If acceptable, I propose merging in this optimization and then look into profiling and optimizing further as you suggest.
@RyanJDick I’ve made all the doc fixes you requested, so I think this is ready to launch.
@RyanJDick It looks like I can shave off another 0.1-0.2 s by enabling non-blocking transfers.
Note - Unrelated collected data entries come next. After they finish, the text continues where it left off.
(** A selection carries the upper-cased id of an element, which is not
    empty, and the name of that id. *)
Definition selection_ok c : Prop :=
  forall sel, selection c = Some sel ->
    string_truthy (countryId sel) = true
    /\ (exists id, countryId sel = toUpperCase id)
    /\ countryName sel = countryNameOf getName (countryId sel).

(** The map has the background of the palette, and an element of the map
    that is of class [countryxx] is filled by the policy for its id and
    carries the two hover handlers.  The map is the first child of the
    host; its elements are at the paths [0 :: p]. *)
Definition painted_with (mapData : gmap string DrawableCountry) (pal : Palette)
    (host : Element) : Prop :=
  (forall d, data_at host [0] = Some d ->
     backgroundColor (style d) = Some (paletteBackground pal))
  /\ forall p d, p <> [] -> data_at host (0 :: p) = Some d ->
       contains (classList d) COUNTRY_CLASS = true ->
       fill (style d) = Some (fill_for mapData pal (el_id d))
       /\ onmouseenter d = Some (CountryHover true)
       /\ onmouseleave d = Some (CountryHover false).

(** The ids of the data are in upper case, as the click looks them up. *)
Definition upper_keyed (i : Inputs) : Prop :=
  match in_data i with
  | Some data => List.Forall (fun k => toUpperCase k = k) (obj_keys data)
  | None => True
  end.

(** A page in a document: above the host there are elements of other
    classes, and then the document. *)
Definition attached (page : Page) : Prop :=
  exists outer rest,
    page_outer page = outer ++ ChainDocument :: rest /\ Forall passed outer.

Definition painted c : Prop :=
  forall page, mapContent c = Some page ->
    painted_with (mapData c) (palette (inputs c)) (page_host page).

Record invariant c : Prop := mkInvariant {
  inv_view : view_consistent c;
  inv_selection : selection_ok c;
  inv_painted : painted c
}.

End Invariants.

(** * Theorems *)

(** ** The tree after a pass and after a hover *)

Section PaintedFacts.
Context `{Rounding, NumberToString}.
Implicit Types (mapData : gmap string DrawableCountry) (pal : Palette).
Implicit Types (host svgMap : Element) (p : path) (d : ElementData).

Lemma data_at_put_child host svgMap sub p :
  first_child host = Some svgMap -> data_at (put [0] sub host) (0 :: p) = data_at sub p.
Proof.
  intros Hc. symmetry. apply (data_at_app _ [0]), get_put_eq.
  rewrite get_cons. fold (first_child host). rewrite Hc. simpl. eauto.
Qed.

Lemma put_first_child host svgMap : first_child host = Some svgMap -> put [0] svgMap host = host.
Proof.
  destruct host as [d [|x cs]]; unfold first_child; simpl; [discriminate|].
  intros [= ->]. reflexivity.
Qed.

Lemma data_at_first_child host svgMap (p : path) :
  first_child host = Some svgMap -> data_at host (0 :: p) = data_at svgMap p.
Proof.
  intros Hc. symmetry. apply (data_at_app host [0]). rewrite get_cons.
  fold (first_child host). rewrite Hc. reflexivity.
Qed.

Lemma data_at_no_child host p : first_child host = None -> data_at host (0 :: p) = None.
Proof. destruct host as [d cs]. unfold first_child. simpl. rewrite data_at_cons. now intros ->. Qed.

(** A pass paints the map on the host. *)
Lemma painted_with_draw mapData pal host svgMap :
  first_child host = Some svgMap ->
  painted_with mapData pal (put [0] (draw mapData pal svgMap) host).
Proof.
  intros Hc. split.
  - intros d. rewrite (data_at_put_child host svgMap _ [] Hc), data_at_nil, draw_root.
    intros [= <-]. reflexivity.
  - intros p d Hne. rewrite (data_at_put_child host svgMap _ p Hc), data_at_draw.
    rewrite decide_False by exact Hne. unfold paint_if_country.
    destruct (data_at svgMap p) as [d0|]; [simpl|discriminate].
    destruct (contains (classList d0) COUNTRY_CLASS) eqn:E; intros [= <-]; [auto|congruence].
Qed.
(* ===== verification/Traces.v ===== *)
(** * Traces: what holds along sequences of events

    The component of [countries-map.component.ts] over whole runs of
    [Machine.step]:

    - progress: [eventually] along the events of a machine, and the pass
      that ends in the state [ready] on a map that is in the view
      ([step_ready]); the progress of the framework's effect is in
      [Tracking];
    - the log of emitted events is well formed ([reachable_outputs_wf]);
    - the selection and the select events of a run are those of the
      contract of [Selection], a two-state machine that moves on the
      clicks that return ([run_refines]);
    - the value read for the selection follows the data
      ([selectionValue_live]);
    - the component writes styles and handlers only: the elements of the
      document, their ids and their classes are those of the view it was
      given ([run_keeps_structure]). *)

From stdpp Require Import gmap list strings.
From S2P Require Import Prelude JsNumber JsString DataTypes Normalizer Dom Render Selection Component Machine.

Section Traces.
Context `{Rounding, NumberToString}.
(** [getName] of the package [country-list]. *)
Context (getName : string -> option string).
Implicit Types (c : Component) (ev : Event) (evs : list Event).

(** ** Progress *)

(** [P] holds now or after some of the events of [evs], on the machine
    that moves by [next]. *)
Inductive eventually (next : Component -> Event -> Component) (P : Component -> Prop)
  : Component -> list Event -> Prop :=
| eventually_now c evs : P c -> eventually next P c evs
| eventually_later c ev evs :
    eventually next P (next c ev) evs -> eventually next P c (ev :: evs).

(** The state after a pass that succeeded: lines 196-197. *)
Definition ready c : Prop :=
  loading c = false /\ last (outputs c) = Some ChartReady.

(** The map is in the view: the view child exists and its host element
    has a child. *)
Definition mounted c : Prop :=
  exists page, mapContent c = Some page /\ is_Some (first_child (page_host page)).

(** The events that re-run the effect. *)
Definition reruns ev : bool :=
  match ev with
  | InputsChange _ | ViewInit _ => true
  | _ => false
  end.

(** A view that comes with its map. *)
Definition well_hosted ev : Prop :=
  match ev with
  | ViewInit page => is_Some (first_child (page_host page))
  | _ => True
  end.

(** ** Well-formed events

    What the host can rely on when it reads an event: an unselected event
    has no payload; a selected event carries a value that is NaN or the
    number of an integer, and a country code in upper case; an error is
    the loading error. *)
Definition event_wf (e : ChartSelectEvent) : Prop :=
  if ev_selected e
  then (exists v, ev_value e = Some v /\ (v = NaN \/ exists z : Z, v = round_Z z))
       /\ toUpperCase (ev_country e) = ev_country e
  else e = unselected_event.

Definition output_wf (o : Output) : Prop :=
  match o with
  | ChartReady => True
  | ChartError e => e = loading_error
  | ChartSelect e => event_wf e
  end.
Here are the timings with the profiler spanning the patch/unpatch loops in apply_lora():
NON_BLOCKING=FALSE
------------------------------------------------------- ------------ ------------ ------------ ------------ ------------ ------------ ------------ ------------ ------------ ------------
Name Self CPU % Self CPU CPU total % CPU total CPU time avg Self CUDA Self CUDA % CUDA total CUDA time avg # of Calls
------------------------------------------------------- ------------ ------------ ------------ ------------ ------------ ------------ ------------ ------------ ------------ ------------
aten::to 9.51% 19.967ms 74.39% 156.121ms 30.891us 0.000us 0.00% 25.010ms 4.949us 5054
aten::_to_copy 7.85% 16.468ms 73.68% 154.636ms 30.597us 0.000us 0.00% 29.555ms 5.848us 5054
aten::copy_ 5.59% 11.735ms 66.62% 139.816ms 27.664us 31.916ms 34.01% 31.916ms 6.315us 5054
cudaMemcpyAsync 45.75% 96.013ms 45.75% 96.013ms 33.245us 0.000us 0.00% 0.000us 0.000us 2888
cudaStreamSynchronize 13.88% 29.140ms 13.88% 29.140ms 10.090us 0.000us 0.00% 0.000us 0.000us 2888
aten::matmul 0.60% 1.255ms 6.90% 14.485ms 20.062us 0.000us 0.00% 12.486ms 17.294us 722
aten::mm 4.91% 10.299ms 6.68% 14.011ms 19.406us 14.791ms 15.76% 14.791ms 20.486us 722
aten::empty_strided 4.39% 9.207ms 4.39% 9.207ms 1.822us 0.000us 0.00% 0.000us 0.000us 5054
cudaLaunchKernel 3.26% 6.851ms 3.26% 6.851ms 1.581us 0.000us 0.00% 0.000us 0.000us 4332
aten::mul 1.63% 3.423ms 2.15% 4.505ms 6.240us 27.716ms 29.53% 27.716ms 38.388us 722
------------------------------------------------------- ------------ ------------ ------------ ------------ ------------ ------------ ------------ ------------ ------------ ------------
Self CPU time total: 209.872ms
Self CUDA time total: 93.853ms
NON_BLOCKING=TRUE
------------------------------------------------------- ------------ ------------ ------------ ------------ ------------ ------------ ------------ ------------ ------------ ------------
Name Self CPU % Self CPU CPU total % CPU total CPU time avg Self CUDA Self CUDA % CUDA total CUDA time avg # of Calls
------------------------------------------------------- ------------ ------------ ------------ ------------ ------------ ------------ ------------ ------------ ------------ ------------
aten::to 12.37% 16.342ms 73.04% 96.475ms 19.089us 0.000us 0.00% 26.937ms 5.330us 5054
aten::_to_copy 5.95% 7.853ms 71.63% 94.603ms 18.718us 0.000us 0.00% 29.446ms 5.826us 5054
aten::empty_strided 7.80% 10.297ms 48.42% 63.958ms 12.655us 0.000us 0.00% 0.000us 0.000us 5054
cudaHostAlloc 40.66% 53.703ms 40.66% 53.703ms 37.190us 0.000us 0.00% 0.000us 0.000us 1444
aten::copy_ 7.27% 9.606ms 18.76% 24.777ms 4.902us 32.473ms 34.34% 32.473ms 6.425us 5054
cudaMemcpyAsync 8.51% 11.245ms 8.51% 11.245ms 3.894us 0.000us 0.00% 0.000us 0.000us 2888
aten::matmul 1.12% 1.476ms 6.71% 8.857ms 12.267us 0.000us 0.00% 12.405ms 17.181us 722
aten::mm 4.22% 5.572ms 6.47% 8.550ms 11.842us 14.772ms 15.62% 14.772ms 20.460us 722
cudaLaunchKernel 5.31% 7.016ms 5.31% 7.016ms 1.620us 0.000us 0.00% 0.000us 0.000us 4332
aten::mul 3.25% 4.299ms 4.08% 5.383ms 7.456us 27.828ms 29.43% 27.828ms 38.543us 722
------------------------------------------------------- ------------ ------------ ------------ ------------ ------------ ------------ ------------ ------------ ------------ ------------
Self CPU time total: 132.080ms
Self CUDA time total: 94.561ms
I also tried adding non_blocking=True to the model locking, IP_adapter, and textual inversion to() calls, and when I do generations with three LoRAs, one TI and an IP-Adapter I am getting a ~0.3s /generation speed improvement. This is not so dramatic, but probably worth it.
After this gets merged I'll make another PR with the to() optimizations.